◆ Collected data ◆
-- -- --

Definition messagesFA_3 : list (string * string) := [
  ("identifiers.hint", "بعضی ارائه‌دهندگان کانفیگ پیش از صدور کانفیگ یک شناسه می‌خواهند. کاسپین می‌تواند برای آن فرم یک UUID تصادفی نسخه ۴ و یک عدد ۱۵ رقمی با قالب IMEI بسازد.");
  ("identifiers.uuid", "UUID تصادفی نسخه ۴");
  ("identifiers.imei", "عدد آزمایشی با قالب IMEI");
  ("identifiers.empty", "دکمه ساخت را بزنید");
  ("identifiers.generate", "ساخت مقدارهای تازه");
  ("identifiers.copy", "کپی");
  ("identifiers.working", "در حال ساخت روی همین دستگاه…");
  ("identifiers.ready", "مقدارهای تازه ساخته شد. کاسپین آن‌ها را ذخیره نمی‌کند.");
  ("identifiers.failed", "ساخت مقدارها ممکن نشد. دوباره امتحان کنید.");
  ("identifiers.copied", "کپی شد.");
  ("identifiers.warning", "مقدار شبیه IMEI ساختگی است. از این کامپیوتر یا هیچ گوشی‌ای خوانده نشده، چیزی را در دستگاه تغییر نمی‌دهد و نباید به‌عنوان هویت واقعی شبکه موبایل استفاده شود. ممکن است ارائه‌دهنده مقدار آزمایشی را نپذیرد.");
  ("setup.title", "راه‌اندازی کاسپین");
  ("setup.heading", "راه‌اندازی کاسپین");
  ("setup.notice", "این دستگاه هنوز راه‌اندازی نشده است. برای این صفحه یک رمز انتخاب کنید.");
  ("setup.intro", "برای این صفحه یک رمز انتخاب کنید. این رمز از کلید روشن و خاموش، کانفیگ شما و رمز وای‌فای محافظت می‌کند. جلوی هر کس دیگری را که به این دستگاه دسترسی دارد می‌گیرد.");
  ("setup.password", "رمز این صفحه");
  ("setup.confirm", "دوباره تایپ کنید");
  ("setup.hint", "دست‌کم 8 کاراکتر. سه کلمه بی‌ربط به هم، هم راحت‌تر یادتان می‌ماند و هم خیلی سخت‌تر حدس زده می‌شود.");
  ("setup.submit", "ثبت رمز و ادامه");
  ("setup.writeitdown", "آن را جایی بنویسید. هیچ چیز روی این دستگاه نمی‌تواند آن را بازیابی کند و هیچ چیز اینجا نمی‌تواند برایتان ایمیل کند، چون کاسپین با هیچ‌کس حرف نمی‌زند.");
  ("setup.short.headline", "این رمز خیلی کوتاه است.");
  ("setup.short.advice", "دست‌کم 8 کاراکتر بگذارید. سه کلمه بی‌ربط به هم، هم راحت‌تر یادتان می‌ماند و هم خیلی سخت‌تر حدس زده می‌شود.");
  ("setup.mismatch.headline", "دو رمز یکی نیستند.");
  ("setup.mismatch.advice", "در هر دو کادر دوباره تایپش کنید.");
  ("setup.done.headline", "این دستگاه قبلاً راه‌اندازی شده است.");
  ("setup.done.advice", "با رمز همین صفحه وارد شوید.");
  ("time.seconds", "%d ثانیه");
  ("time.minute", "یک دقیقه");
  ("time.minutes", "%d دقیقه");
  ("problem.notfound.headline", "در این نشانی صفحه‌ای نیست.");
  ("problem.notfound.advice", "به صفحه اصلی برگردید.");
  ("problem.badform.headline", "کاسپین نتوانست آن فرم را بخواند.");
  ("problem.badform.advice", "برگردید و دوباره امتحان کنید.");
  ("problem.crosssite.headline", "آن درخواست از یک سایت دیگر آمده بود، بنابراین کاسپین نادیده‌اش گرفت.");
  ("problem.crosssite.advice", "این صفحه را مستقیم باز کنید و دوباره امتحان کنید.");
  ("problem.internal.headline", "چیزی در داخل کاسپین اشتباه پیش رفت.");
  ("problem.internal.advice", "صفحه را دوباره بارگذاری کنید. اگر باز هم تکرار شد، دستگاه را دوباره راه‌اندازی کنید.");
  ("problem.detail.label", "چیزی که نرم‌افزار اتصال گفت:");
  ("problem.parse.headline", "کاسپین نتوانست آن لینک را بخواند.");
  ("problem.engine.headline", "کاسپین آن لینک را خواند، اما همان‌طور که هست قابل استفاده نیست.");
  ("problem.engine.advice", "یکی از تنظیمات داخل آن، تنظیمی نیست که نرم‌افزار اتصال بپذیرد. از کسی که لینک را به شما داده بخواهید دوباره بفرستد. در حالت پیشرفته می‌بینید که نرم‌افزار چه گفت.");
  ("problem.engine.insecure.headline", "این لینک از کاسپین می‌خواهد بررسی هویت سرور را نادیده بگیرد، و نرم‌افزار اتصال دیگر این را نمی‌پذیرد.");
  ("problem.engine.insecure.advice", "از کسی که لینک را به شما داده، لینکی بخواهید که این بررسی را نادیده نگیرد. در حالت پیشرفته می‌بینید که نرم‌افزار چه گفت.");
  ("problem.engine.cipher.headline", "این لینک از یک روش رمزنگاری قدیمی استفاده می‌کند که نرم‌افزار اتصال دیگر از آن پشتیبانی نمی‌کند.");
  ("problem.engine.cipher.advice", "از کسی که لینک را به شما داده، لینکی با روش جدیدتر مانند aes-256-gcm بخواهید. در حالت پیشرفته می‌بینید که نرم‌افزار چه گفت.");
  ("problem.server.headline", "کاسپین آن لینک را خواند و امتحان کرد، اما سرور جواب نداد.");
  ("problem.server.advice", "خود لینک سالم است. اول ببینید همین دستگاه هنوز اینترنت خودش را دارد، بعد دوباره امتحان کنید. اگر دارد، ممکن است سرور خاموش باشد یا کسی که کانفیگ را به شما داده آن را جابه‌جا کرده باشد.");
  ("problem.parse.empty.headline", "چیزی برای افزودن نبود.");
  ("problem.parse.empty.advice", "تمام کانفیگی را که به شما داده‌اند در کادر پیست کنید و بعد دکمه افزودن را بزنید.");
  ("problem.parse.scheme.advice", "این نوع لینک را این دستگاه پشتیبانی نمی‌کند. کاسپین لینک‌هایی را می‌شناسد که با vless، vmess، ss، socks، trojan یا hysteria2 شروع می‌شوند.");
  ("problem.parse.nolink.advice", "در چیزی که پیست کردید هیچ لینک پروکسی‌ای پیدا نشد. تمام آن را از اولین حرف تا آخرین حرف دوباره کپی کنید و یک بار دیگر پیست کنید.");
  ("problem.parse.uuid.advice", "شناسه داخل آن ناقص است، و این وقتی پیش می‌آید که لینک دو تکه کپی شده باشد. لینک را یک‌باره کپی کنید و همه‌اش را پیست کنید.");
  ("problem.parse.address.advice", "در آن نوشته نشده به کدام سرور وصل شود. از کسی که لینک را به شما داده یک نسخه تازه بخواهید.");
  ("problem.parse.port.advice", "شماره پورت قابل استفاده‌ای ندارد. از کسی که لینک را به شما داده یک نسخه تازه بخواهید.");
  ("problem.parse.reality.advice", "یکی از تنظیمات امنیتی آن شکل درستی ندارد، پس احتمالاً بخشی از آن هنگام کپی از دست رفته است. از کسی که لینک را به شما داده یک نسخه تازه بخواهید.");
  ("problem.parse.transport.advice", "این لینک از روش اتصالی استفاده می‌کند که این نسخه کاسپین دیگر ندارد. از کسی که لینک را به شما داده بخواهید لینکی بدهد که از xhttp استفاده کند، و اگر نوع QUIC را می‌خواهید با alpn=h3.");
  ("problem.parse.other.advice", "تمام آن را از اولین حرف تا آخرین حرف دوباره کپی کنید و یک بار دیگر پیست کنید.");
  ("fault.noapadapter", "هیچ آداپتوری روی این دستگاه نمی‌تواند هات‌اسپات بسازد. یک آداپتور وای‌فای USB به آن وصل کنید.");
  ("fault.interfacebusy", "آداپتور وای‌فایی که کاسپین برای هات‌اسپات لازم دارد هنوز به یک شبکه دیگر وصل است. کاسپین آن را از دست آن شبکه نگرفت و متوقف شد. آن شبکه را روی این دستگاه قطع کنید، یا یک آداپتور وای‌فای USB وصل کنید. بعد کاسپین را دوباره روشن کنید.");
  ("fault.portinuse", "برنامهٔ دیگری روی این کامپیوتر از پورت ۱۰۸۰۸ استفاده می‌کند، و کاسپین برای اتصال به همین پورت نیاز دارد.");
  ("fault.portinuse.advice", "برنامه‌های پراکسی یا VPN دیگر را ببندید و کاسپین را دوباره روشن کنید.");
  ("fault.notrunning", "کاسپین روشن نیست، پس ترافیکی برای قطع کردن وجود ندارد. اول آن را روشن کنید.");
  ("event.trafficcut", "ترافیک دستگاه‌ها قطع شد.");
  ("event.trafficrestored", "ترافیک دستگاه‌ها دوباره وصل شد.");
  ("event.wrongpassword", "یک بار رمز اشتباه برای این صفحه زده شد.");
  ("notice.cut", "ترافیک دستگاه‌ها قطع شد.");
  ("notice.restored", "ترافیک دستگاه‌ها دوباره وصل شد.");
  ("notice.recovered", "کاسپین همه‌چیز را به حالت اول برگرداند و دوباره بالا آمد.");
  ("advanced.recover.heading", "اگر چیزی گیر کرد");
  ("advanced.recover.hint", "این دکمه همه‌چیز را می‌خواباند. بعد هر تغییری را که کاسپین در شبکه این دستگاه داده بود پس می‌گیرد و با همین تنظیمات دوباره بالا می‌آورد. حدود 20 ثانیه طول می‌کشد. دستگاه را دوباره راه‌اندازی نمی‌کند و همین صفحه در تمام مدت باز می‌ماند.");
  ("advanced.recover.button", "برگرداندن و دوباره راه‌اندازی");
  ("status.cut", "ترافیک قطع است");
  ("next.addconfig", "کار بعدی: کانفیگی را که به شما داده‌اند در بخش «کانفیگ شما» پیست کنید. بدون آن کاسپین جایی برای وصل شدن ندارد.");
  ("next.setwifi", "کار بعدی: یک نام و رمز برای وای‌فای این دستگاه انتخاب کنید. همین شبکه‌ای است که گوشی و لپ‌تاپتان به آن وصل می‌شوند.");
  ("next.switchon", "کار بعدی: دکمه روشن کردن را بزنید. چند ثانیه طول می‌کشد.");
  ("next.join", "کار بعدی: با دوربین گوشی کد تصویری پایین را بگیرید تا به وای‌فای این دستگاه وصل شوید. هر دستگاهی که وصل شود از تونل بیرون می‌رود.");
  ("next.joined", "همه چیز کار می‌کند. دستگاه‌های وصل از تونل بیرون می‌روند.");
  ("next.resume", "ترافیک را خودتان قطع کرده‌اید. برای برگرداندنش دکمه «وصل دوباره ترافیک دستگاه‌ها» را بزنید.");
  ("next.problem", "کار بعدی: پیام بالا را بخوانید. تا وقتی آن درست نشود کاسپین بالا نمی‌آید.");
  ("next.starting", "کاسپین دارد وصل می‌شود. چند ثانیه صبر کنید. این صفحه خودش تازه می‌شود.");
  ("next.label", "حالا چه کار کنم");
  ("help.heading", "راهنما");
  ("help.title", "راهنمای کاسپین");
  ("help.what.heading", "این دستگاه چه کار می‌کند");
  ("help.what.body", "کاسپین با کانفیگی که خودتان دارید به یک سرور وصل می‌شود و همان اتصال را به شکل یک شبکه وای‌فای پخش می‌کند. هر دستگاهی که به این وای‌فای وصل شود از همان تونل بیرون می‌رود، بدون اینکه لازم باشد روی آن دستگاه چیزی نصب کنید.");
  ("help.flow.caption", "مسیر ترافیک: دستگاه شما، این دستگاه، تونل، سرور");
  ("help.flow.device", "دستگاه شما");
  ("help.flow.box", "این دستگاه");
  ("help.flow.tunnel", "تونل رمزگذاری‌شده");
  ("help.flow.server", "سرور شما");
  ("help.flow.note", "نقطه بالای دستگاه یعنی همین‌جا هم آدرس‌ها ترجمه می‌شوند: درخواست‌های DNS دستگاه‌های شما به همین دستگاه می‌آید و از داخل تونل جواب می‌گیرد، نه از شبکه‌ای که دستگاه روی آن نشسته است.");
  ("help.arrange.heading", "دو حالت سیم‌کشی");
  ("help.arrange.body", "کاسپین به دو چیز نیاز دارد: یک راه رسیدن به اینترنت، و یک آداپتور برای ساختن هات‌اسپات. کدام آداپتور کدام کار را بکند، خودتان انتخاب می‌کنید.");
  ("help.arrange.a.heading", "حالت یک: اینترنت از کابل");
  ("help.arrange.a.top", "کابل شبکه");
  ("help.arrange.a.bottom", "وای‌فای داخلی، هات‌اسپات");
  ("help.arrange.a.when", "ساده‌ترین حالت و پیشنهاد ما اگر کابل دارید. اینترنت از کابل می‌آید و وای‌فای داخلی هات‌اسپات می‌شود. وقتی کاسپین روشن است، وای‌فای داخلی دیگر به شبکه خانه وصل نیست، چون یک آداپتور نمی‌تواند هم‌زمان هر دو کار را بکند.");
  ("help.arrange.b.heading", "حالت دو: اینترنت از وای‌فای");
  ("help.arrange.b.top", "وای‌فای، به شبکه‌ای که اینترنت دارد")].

-- -- --

◆ EXERCISE DIRECTIONS ◆
Retype, exactly as shown, the lines from the one with "را خودتان قطع" through the end of the records.

◆ SOLVED PROBLEM ◆
  ("next.resume", "ترافیک را خودتان قطع کرده‌اید. برای برگرداندنش دکمه «وصل دوباره ترافیک دستگاه‌ها» را بزنید.");
  ("next.problem", "کار بعدی: پیام بالا را بخوانید. تا وقتی آن درست نشود کاسپین بالا نمی‌آید.");
  ("next.starting", "کاسپین دارد وصل می‌شود. چند ثانیه صبر کنید. این صفحه خودش تازه می‌شود.");
  ("next.label", "حالا چه کار کنم");
  ("help.heading", "راهنما");
  ("help.title", "راهنمای کاسپین");
  ("help.what.heading", "این دستگاه چه کار می‌کند");
  ("help.what.body", "کاسپین با کانفیگی که خودتان دارید به یک سرور وصل می‌شود و همان اتصال را به شکل یک شبکه وای‌فای پخش می‌کند. هر دستگاهی که به این وای‌فای وصل شود از همان تونل بیرون می‌رود، بدون اینکه لازم باشد روی آن دستگاه چیزی نصب کنید.");
  ("help.flow.caption", "مسیر ترافیک: دستگاه شما، این دستگاه، تونل، سرور");
  ("help.flow.device", "دستگاه شما");
  ("help.flow.box", "این دستگاه");
  ("help.flow.tunnel", "تونل رمزگذاری‌شده");
  ("help.flow.server", "سرور شما");
  ("help.flow.note", "نقطه بالای دستگاه یعنی همین‌جا هم آدرس‌ها ترجمه می‌شوند: درخواست‌های DNS دستگاه‌های شما به همین دستگاه می‌آید و از داخل تونل جواب می‌گیرد، نه از شبکه‌ای که دستگاه روی آن نشسته است.");
  ("help.arrange.heading", "دو حالت سیم‌کشی");
  ("help.arrange.body", "کاسپین به دو چیز نیاز دارد: یک راه رسیدن به اینترنت، و یک آداپتور برای ساختن هات‌اسپات. کدام آداپتور کدام کار را بکند، خودتان انتخاب می‌کنید.");
  ("help.arrange.a.heading", "حالت یک: اینترنت از کابل");
  ("help.arrange.a.top", "کابل شبکه");
  ("help.arrange.a.bottom", "وای‌فای داخلی، هات‌اسپات");
  ("help.arrange.a.when", "ساده‌ترین حالت و پیشنهاد ما اگر کابل دارید. اینترنت از کابل می‌آید و وای‌فای داخلی هات‌اسپات می‌شود. وقتی کاسپین روشن است، وای‌فای داخلی دیگر به شبکه خانه وصل نیست، چون یک آداپتور نمی‌تواند هم‌زمان هر دو کار را بکند.");
  ("help.arrange.b.heading", "حالت دو: اینترنت از وای‌فای");
  ("help.arrange.b.top", "وای‌فای، به شبکه‌ای که اینترنت دارد")].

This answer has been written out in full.